---- RECORDS FOR THIS TASK

(* ===== verification/Client.v ===== *)
(** * The client ([include/tinvest/client.hpp], [src/client.cpp],
    [include/tinvest/call_options.hpp])

    Configuration, the channel the constructor asks gRPC for, and the metadata
    and deadline every call gets.  Durations are milliseconds; the file system
    is a parameter. *)

From S2P Require Import Prelude ErrorResult.
From stdpp Require Import base numbers list strings.
From Stdlib Require Import ZArith Lia.

#[local] Open Scope Z_scope.

Definition kDefaultEndpoint : string := "invest-public-api.tbank.ru:443".
Definition kLegacyEndpoint : string := "invest-public-api.tinkoff.ru:443".

Record RetryPolicy := MkRetryPolicy {
  max_attempts : Z; on_rate_limit : bool; on_unavailable : bool; max_wait : Z }.

Definition default_retry : RetryPolicy := MkRetryPolicy 3 true true 65000.

Record CallOptions := MkCallOptions {
  timeout : option Z; metadata : list (string * string); retry_override : option bool }.

Definition default_options : CallOptions := MkCallOptions None [] None.

(** What the constructor sets on [grpc::ChannelArguments]. *)
Inductive ChannelArg :=
  | KEEPALIVE_TIME_MS (v : Z)
  | KEEPALIVE_TIMEOUT_MS (v : Z)
  | KEEPALIVE_PERMIT_WITHOUT_CALLS (v : Z)
  | HTTP2_MAX_PINGS_WITHOUT_DATA (v : Z)
  | MaxReceiveMessageSize (v : Z)
  | UserAgentPrefix (s : string)
  | Tuned (name : string) (v : Z).

Record Config := MkConfig {
  token : string;
  endpoint : string;
  app_name : string;
  use_tls : bool;
  ca_file : string;
  default_timeout : option Z;
  retry : RetryPolicy;
  tune_channel : option (list ChannelArg -> list ChannelArg);
}.

Definition default_config (token : string) : Config :=
  MkConfig token kDefaultEndpoint "tinvest-cpp" true "" None default_retry None.

(** ** The constructor *)

Inductive Credentials := Insecure | Ssl (pem_root_certs : string).

Record Channel := MkChannel {
  target : string; creds : Credentials; args : list ChannelArg }.

Definition auth_header (c : Config) : string := ("Bearer " +:+ token c)%string.

Definition channel_args (c : Config) : list ChannelArg :=
  let a := [KEEPALIVE_TIME_MS 30000; KEEPALIVE_TIMEOUT_MS 10000;
            KEEPALIVE_PERMIT_WITHOUT_CALLS 1; HTTP2_MAX_PINGS_WITHOUT_DATA 0;
            MaxReceiveMessageSize (64 * 1024 * 1024); UserAgentPrefix (app_name c)] in
  match tune_channel c with Some f => f a | None => a end.

Definition system_bundle : string := "/etc/ssl/certs/ca-certificates.crt".

(** [readable] is [std::ifstream::good] of a path, [contents] what reading the
    file gives (nothing for a file that cannot be opened). *)
Definition ca_path (readable : string -> bool) (c : Config) : string :=
  if str_empty (ca_file c)
  then if readable system_bundle then system_bundle else ca_file c
  else ca_file c.

Definition credentials (readable : string -> bool) (contents : string -> string)
    (c : Config) : Credentials :=
  if use_tls c
  then let p := ca_path readable c in
       Ssl (if str_empty p then ""%string else contents p)
  else Insecure.

Definition make_channel (readable : string -> bool) (contents : string -> string)
    (c : Config) : Channel :=
  MkChannel (endpoint c) (credentials readable contents c) (channel_args c).

(** ** Contexts of calls *)

(** The calls made on a [grpc::ClientContext]. *)
Record ClientContext := MkContext {
  ctx_metadata : list (string * string); deadline : option Z }.

Definition new_context : ClientContext := MkContext [] None.

Definition AddMetadata (ctx : ClientContext) (kv : string * string) : ClientContext :=
  MkContext (ctx_metadata ctx ++ [kv]) (deadline ctx).

Definition setup_context (c : Config) (now : Z) (ctx : ClientContext)
    (opts : CallOptions) : ClientContext :=
  let ctx := AddMetadata ctx ("authorization", auth_header c)%string in
  let ctx := AddMetadata ctx ("x-app-name"%string, app_name c) in
  let ctx := fold_left AddMetadata (metadata opts) ctx in
  let t := match timeout opts with Some _ => timeout opts | None => default_timeout c end in
  match t with
  | Some d => MkContext (ctx_metadata ctx) (Some (now + d))
  | None => ctx
  end.

(** ** Properties *)

Lemma fold_AddMetadata l ctx :
  fold_left AddMetadata l ctx = MkContext (ctx_metadata ctx ++ l) (deadline ctx).
Proof.
  revert ctx. induction l as [|kv l IH]; intros ctx; cbn.
  - rewrite app_nil_r. by destruct ctx.
  - rewrite IH. cbn. by rewrite <- app_assoc.
Qed.

(** Every call is sent with the bearer token and the application name
    first, then the caller's own metadata in order; its deadline is the
    call's timeout if given, else the client's default, else none. *)
Theorem setup_context_sends (c : Config) (now : Z) (opts : CallOptions) :
  let ctx := setup_context c now new_context opts in
  ctx_metadata ctx
    = [("authorization", "Bearer " +:+ token c); ("x-app-name", app_name c)]%string
      ++ metadata opts
  /\ deadline ctx = match timeout opts, default_timeout c with
                    | Some d, _ => Some (now + d)
                    | None, Some d => Some (now + d)
                    | None, None => None
                    end.
Proof.
  unfold setup_context. rewrite fold_AddMetadata. cbn.
  by destruct (timeout opts), (default_timeout c).
Qed.

(** The channel is encrypted exactly when TLS is configured; its trusted
    roots are the configured CA file if one is named, else the system bundle
    if it can be read, else none (gRPC's defaults); and without a tuning hook
    the keepalive settings are those of the constructor. *)
Theorem channel_trust (readable : string -> bool) (contents : string -> string)
    (c : Config) :
  target (make_channel readable contents c) = endpoint c
  /\ creds (make_channel readable contents c)
     = match use_tls c, bool_decide (ca_file c = ""%string), readable system_bundle with
       | false, _, _ => Insecure
       | true, false, _ => Ssl (contents (ca_file c))
       | true, true, true => Ssl (contents system_bundle)
       | true, true, false => Ssl ""
       end
  /\ (tune_channel c = None ->
      In (KEEPALIVE_TIME_MS 30000) (args (make_channel readable contents c))
      /\ In (UserAgentPrefix (app_name c)) (args (make_channel readable contents c))).
Proof.
  split; [done|]. split.
  - cbn. unfold credentials, ca_path, str_empty.
    destruct (use_tls c); [|done].
    destruct (bool_decide_reflect (ca_file c = ""%string)) as [E|E].
    + destruct (readable system_bundle); [done|]. by rewrite E.
    + by rewrite bool_decide_false.
  - cbn. unfold channel_args. intros ->. cbn. tauto.
Qed.

Lemma channel_trust_witness :
  creds (make_channel (fun _ => true) (fun p => p) (default_config "t"))
    = Ssl system_bundle
  /\ In (KEEPALIVE_TIME_MS 30000)
       (args (make_channel (fun _ => true) (fun p => p) (default_config "t"))).
Proof.
  destruct (channel_trust (fun _ => true) (fun p => p) (default_config "t"))
    as (_ & E & H). split; [exact E|]. apply H. reflexivity.
Defined.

--------

_ASSIGNED TASK_
Which lines above run from the one containing "(** ** The constructor *)" down to the one containing "Definition auth_header (c"? Repeat exactly those, both ends included, and nothing else.

_WRITTEN SOLUTION_
(** ** The constructor *)

Inductive Credentials := Insecure | Ssl (pem_root_certs : string).

Record Channel := MkChannel {
  target : string; creds : Credentials; args : list ChannelArg }.

Definition auth_header (c : Config) : string := ("Bearer " +:+ token c)%string.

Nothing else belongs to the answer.